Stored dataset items
----
(* ===== verification/Sha256.v ===== *)
(** * [crypto/sha256]

    SHA-256 (FIPS 180-4) on byte strings, on 32-bit words kept as [Z] modulo
    [2^32].  The development only uses it as a function from contents to hex
    digests; the published test vectors are checked below. *)
From S2P Require Import Prelude GoStd.
From stdpp Require Import options.
Open Scope Z_scope.

Definition w32 (n : Z) : Z := Z.land n (2 ^ 32 - 1).
Definition add32 (a b : Z) : Z := w32 (a + b).
Definition shr (n x : Z) : Z := Z.shiftr x n.
Definition rotr (n x : Z) : Z := Z.lor (Z.shiftr x n) (w32 (Z.shiftl x (32 - n))).
Definition not32 (x : Z) : Z := 2 ^ 32 - 1 - x.

Definition Ch x y z := Z.lxor (Z.land x y) (Z.land (not32 x) z).
Definition Maj x y z := Z.lxor (Z.land x y) (Z.lxor (Z.land x z) (Z.land y z)).
Definition Sigma0 x := Z.lxor (rotr 2 x) (Z.lxor (rotr 13 x) (rotr 22 x)).
Definition Sigma1 x := Z.lxor (rotr 6 x) (Z.lxor (rotr 11 x) (rotr 25 x)).
Definition sigma0 x := Z.lxor (rotr 7 x) (Z.lxor (rotr 18 x) (shr 3 x)).
Definition sigma1 x := Z.lxor (rotr 17 x) (Z.lxor (rotr 19 x) (shr 10 x)).

(** The constants of the standard, computed from their definition: the first 32
    fractional bits of the cube roots (round constants) and square roots (initial
    state) of the first primes. *)
Definition is_prime (n : Z) : bool :=
  forallb (λ d, negb (n mod Z.of_nat d =? 0)) (seq 2 (Z.to_nat (Z.sqrt n) - 1)).
Definition primes : list Z := filter is_prime (Z.of_nat <$> seq 2 310).

(** The integer cube root below [2^40], bit by bit. *)
Definition cbrt (n : Z) : Z :=
  foldr (λ k r, let t := r + 2 ^ Z.of_nat k in if t * t * t <=? n then t else r) 0 (seq 0 40).

Definition K : list Z := Eval vm_compute in (λ p, w32 (cbrt (p * 2 ^ 96))) <$> take 64 primes.
Definition H0 : list Z := Eval vm_compute in (λ p, w32 (Z.sqrt (p * 2 ^ 64))) <$> take 8 primes.

(** Big-endian bytes of a word, and words of bytes. *)
Fixpoint be_bytes (n : nat) (x : Z) : list Z :=
  match n with
  | O => []
  | S n => Z.land (Z.shiftr x (8 * Z.of_nat n)) 255 :: be_bytes n x
  end.
Fixpoint words (l : list Z) : list Z :=
  match l with
  | a :: b :: c :: d :: l => (a * 2 ^ 24 + b * 2 ^ 16 + c * 2 ^ 8 + d) :: words l
  | _ => []
  end.

Definition pad (m : list Z) : list Z :=
  let n := Z.of_nat (length m) in
  m ++ [128] ++ replicate (Z.to_nat ((55 - n) mod 64)) 0 ++ be_bytes 8 (8 * n).

(** The message schedule, most recent word first. *)
Fixpoint schedule (n : nat) (rw : list Z) : list Z :=
  match n with
  | O => rw
  | S n =>
      let at_ i := default 0 (rw !! i) in
      let w := add32 (add32 (sigma1 (at_ 1%nat)) (at_ 6%nat)) (add32 (sigma0 (at_ 14%nat)) (at_ 15%nat)) in
      schedule n (w :: rw)
  end.

Definition round (st : list Z) (kw : Z * Z) : list Z :=
  match st with
  | [a; b; c; d; e; f; g; h] =>
      let t1 := add32 (add32 (add32 h (Sigma1 e)) (Ch e f g)) (add32 kw.1 kw.2) in
      let t2 := add32 (Sigma0 a) (Maj a b c) in
      [add32 t1 t2; a; b; c; add32 d t1; e; f; g]
  | _ => st
  end.

Definition compress (h : list Z) (block : list Z) : list Z :=
  let w := reverse (schedule 48 (reverse (words block))) in
  zip_with add32 h (foldl round h (zip K w)).

Fixpoint blocks (fuel : nat) (h : list Z) (m : list Z) : list Z :=
  match fuel with
  | O => h
  | S fuel => match m with [] => h | _ => blocks fuel (compress h (take 64 m)) (drop 64 m) end
  end.

(** [sha256.New(); h.Write(s); hex(h.Sum(nil))]. *)
Definition Sum256 (s : string) : string :=
  let m := pad (code <$> chars s) in
  EncodeToString (mjoin (be_bytes 4 <$> blocks (length m) H0 m)).

(** A digest is sixty-four characters. *)
Lemma round_length st kw : length (round st kw) = length st.
Proof. by do 9 (destruct st as [|? st]; try done). Qed.
Lemma blocks_length fuel h m : length h = 8%nat → length (blocks fuel h m) = 8%nat.
Proof.
  revert h m. induction fuel as [|fuel IH]; intros h m Hh; [done|]. destruct m as [|x m]; [done|]. apply IH.
  unfold compress. rewrite length_zip_with.
  assert (∀ l st, length (foldl round st l) = length st) as ->; [|lia].
  intros l. induction l as [|kw l IHl]; intros st; simpl; [done|]. by rewrite IHl, round_length.
Qed.
Lemma EncodeToString_length l : String.length (EncodeToString l) = (2 * length l)%nat.
Proof.
  unfold EncodeToString. induction l as [|n l IH]; [done|]. rewrite fmap_cons, str_concat_cons, str_length_app, IH. simpl. lia.
Qed.
Lemma Sum256_length s : String.length (Sum256 s) = 64%nat.
Proof.
  unfold Sum256. rewrite EncodeToString_length. generalize (pad (code <$> chars s)). intros m.
  assert (∀ l : list Z, length (mjoin (be_bytes 4 <$> l)) = (4 * length l)%nat) as ->.
  { intros l. induction l as [|x l IH]; [done|].
    change (length (be_bytes 4 x ++ mjoin (be_bytes 4 <$> l)) = (4 * S (length l))%nat). rewrite length_app, IH. simpl. lia. }
  by rewrite blocks_length.
Qed.
Lemma Sum256_nonempty s : Sum256 s ≠ "".
Proof. intros H. pose proof (Sum256_length s) as Hl. by rewrite H in Hl. Qed.

Example Sum256_abc :
  Sum256 "abc" = "ba7816bf8f01cfea414140de5dae2223b00361a396177a9cb410ff61f20015ad".
Proof. vm_compute. reflexivity. Qed.
Example Sum256_empty :
  Sum256 "" = "e3b0c44298fc1c149afbf4c8996fb92427ae41e4649b934ca495991b7852b855".
Proof. vm_compute. reflexivity. Qed.
Example Sum256_two_blocks :
  Sum256 "abcdbcdecdefdefgefghfghighijhijkijkljklmklmnlmnomnopnopq"
  = "248d6a61d20638b8e5c026930c3e6039a33ce45964ff2167f6ecedd419db06c1".
Proof. vm_compute. reflexivity. Qed.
----
* [What you have to do] Write every entry out again, exactly as it stands.

* [Solution to this task]
(* ===== verification/Sha256.v ===== *)
(** * [crypto/sha256]

    SHA-256 (FIPS 180-4) on byte strings, on 32-bit words kept as [Z] modulo
    [2^32].  The development only uses it as a function from contents to hex
    digests; the published test vectors are checked below. *)
From S2P Require Import Prelude GoStd.
From stdpp Require Import options.
Open Scope Z_scope.

Definition w32 (n : Z) : Z := Z.land n (2 ^ 32 - 1).
Definition add32 (a b : Z) : Z := w32 (a + b).
Definition shr (n x : Z) : Z := Z.shiftr x n.
Definition rotr (n x : Z) : Z := Z.lor (Z.shiftr x n) (w32 (Z.shiftl x (32 - n))).
Definition not32 (x : Z) : Z := 2 ^ 32 - 1 - x.

Definition Ch x y z := Z.lxor (Z.land x y) (Z.land (not32 x) z).
Definition Maj x y z := Z.lxor (Z.land x y) (Z.lxor (Z.land x z) (Z.land y z)).
Definition Sigma0 x := Z.lxor (rotr 2 x) (Z.lxor (rotr 13 x) (rotr 22 x)).
Definition Sigma1 x := Z.lxor (rotr 6 x) (Z.lxor (rotr 11 x) (rotr 25 x)).
Definition sigma0 x := Z.lxor (rotr 7 x) (Z.lxor (rotr 18 x) (shr 3 x)).
Definition sigma1 x := Z.lxor (rotr 17 x) (Z.lxor (rotr 19 x) (shr 10 x)).

(** The constants of the standard, computed from their definition: the first 32
    fractional bits of the cube roots (round constants) and square roots (initial
    state) of the first primes. *)
Definition is_prime (n : Z) : bool :=
  forallb (λ d, negb (n mod Z.of_nat d =? 0)) (seq 2 (Z.to_nat (Z.sqrt n) - 1)).
Definition primes : list Z := filter is_prime (Z.of_nat <$> seq 2 310).

(** The integer cube root below [2^40], bit by bit. *)
Definition cbrt (n : Z) : Z :=
  foldr (λ k r, let t := r + 2 ^ Z.of_nat k in if t * t * t <=? n then t else r) 0 (seq 0 40).

Definition K : list Z := Eval vm_compute in (λ p, w32 (cbrt (p * 2 ^ 96))) <$> take 64 primes.
Definition H0 : list Z := Eval vm_compute in (λ p, w32 (Z.sqrt (p * 2 ^ 64))) <$> take 8 primes.

(** Big-endian bytes of a word, and words of bytes. *)
Fixpoint be_bytes (n : nat) (x : Z) : list Z :=
  match n with
  | O => []
  | S n => Z.land (Z.shiftr x (8 * Z.of_nat n)) 255 :: be_bytes n x
  end.
Fixpoint words (l : list Z) : list Z :=
  match l with
  | a :: b :: c :: d :: l => (a * 2 ^ 24 + b * 2 ^ 16 + c * 2 ^ 8 + d) :: words l
  | _ => []
  end.

Definition pad (m : list Z) : list Z :=
  let n := Z.of_nat (length m) in
  m ++ [128] ++ replicate (Z.to_nat ((55 - n) mod 64)) 0 ++ be_bytes 8 (8 * n).

(** The message schedule, most recent word first. *)
Fixpoint schedule (n : nat) (rw : list Z) : list Z :=
  match n with
  | O => rw
  | S n =>
      let at_ i := default 0 (rw !! i) in
      let w := add32 (add32 (sigma1 (at_ 1%nat)) (at_ 6%nat)) (add32 (sigma0 (at_ 14%nat)) (at_ 15%nat)) in
      schedule n (w :: rw)
  end.

Definition round (st : list Z) (kw : Z * Z) : list Z :=
  match st with
  | [a; b; c; d; e; f; g; h] =>
      let t1 := add32 (add32 (add32 h (Sigma1 e)) (Ch e f g)) (add32 kw.1 kw.2) in
      let t2 := add32 (Sigma0 a) (Maj a b c) in
      [add32 t1 t2; a; b; c; add32 d t1; e; f; g]
  | _ => st
  end.

Definition compress (h : list Z) (block : list Z) : list Z :=
  let w := reverse (schedule 48 (reverse (words block))) in
  zip_with add32 h (foldl round h (zip K w)).

Fixpoint blocks (fuel : nat) (h : list Z) (m : list Z) : list Z :=
  match fuel with
  | O => h
  | S fuel => match m with [] => h | _ => blocks fuel (compress h (take 64 m)) (drop 64 m) end
  end.

(** [sha256.New(); h.Write(s); hex(h.Sum(nil))]. *)
Definition Sum256 (s : string) : string :=
  let m := pad (code <$> chars s) in
  EncodeToString (mjoin (be_bytes 4 <$> blocks (length m) H0 m)).

(** A digest is sixty-four characters. *)
Lemma round_length st kw : length (round st kw) = length st.
Proof. by do 9 (destruct st as [|? st]; try done). Qed.
Lemma blocks_length fuel h m : length h = 8%nat → length (blocks fuel h m) = 8%nat.
Proof.
  revert h m. induction fuel as [|fuel IH]; intros h m Hh; [done|]. destruct m as [|x m]; [done|]. apply IH.
  unfold compress. rewrite length_zip_with.
  assert (∀ l st, length (foldl round st l) = length st) as ->; [|lia].
  intros l. induction l as [|kw l IHl]; intros st; simpl; [done|]. by rewrite IHl, round_length.
Qed.
Lemma EncodeToString_length l : String.length (EncodeToString l) = (2 * length l)%nat.
Proof.
  unfold EncodeToString. induction l as [|n l IH]; [done|]. rewrite fmap_cons, str_concat_cons, str_length_app, IH. simpl. lia.
Qed.
Lemma Sum256_length s : String.length (Sum256 s) = 64%nat.
Proof.
  unfold Sum256. rewrite EncodeToString_length. generalize (pad (code <$> chars s)). intros m.
  assert (∀ l : list Z, length (mjoin (be_bytes 4 <$> l)) = (4 * length l)%nat) as ->.
  { intros l. induction l as [|x l IH]; [done|].
    change (length (be_bytes 4 x ++ mjoin (be_bytes 4 <$> l)) = (4 * S (length l))%nat). rewrite length_app, IH. simpl. lia. }
  by rewrite blocks_length.
Qed.
Lemma Sum256_nonempty s : Sum256 s ≠ "".
Proof. intros H. pose proof (Sum256_length s) as Hl. by rewrite H in Hl. Qed.

Example Sum256_abc :
  Sum256 "abc" = "ba7816bf8f01cfea414140de5dae2223b00361a396177a9cb410ff61f20015ad".
Proof. vm_compute. reflexivity. Qed.
Example Sum256_empty :
  Sum256 "" = "e3b0c44298fc1c149afbf4c8996fb92427ae41e4649b934ca495991b7852b855".
Proof. vm_compute. reflexivity. Qed.
Example Sum256_two_blocks :
  Sum256 "abcdbcdecdefdefgefghfghighijhijkijkljklmklmnlmnomnopnopq"
  = "248d6a61d20638b8e5c026930c3e6039a33ce45964ff2167f6ecedd419db06c1".
Proof. vm_compute. reflexivity. Qed.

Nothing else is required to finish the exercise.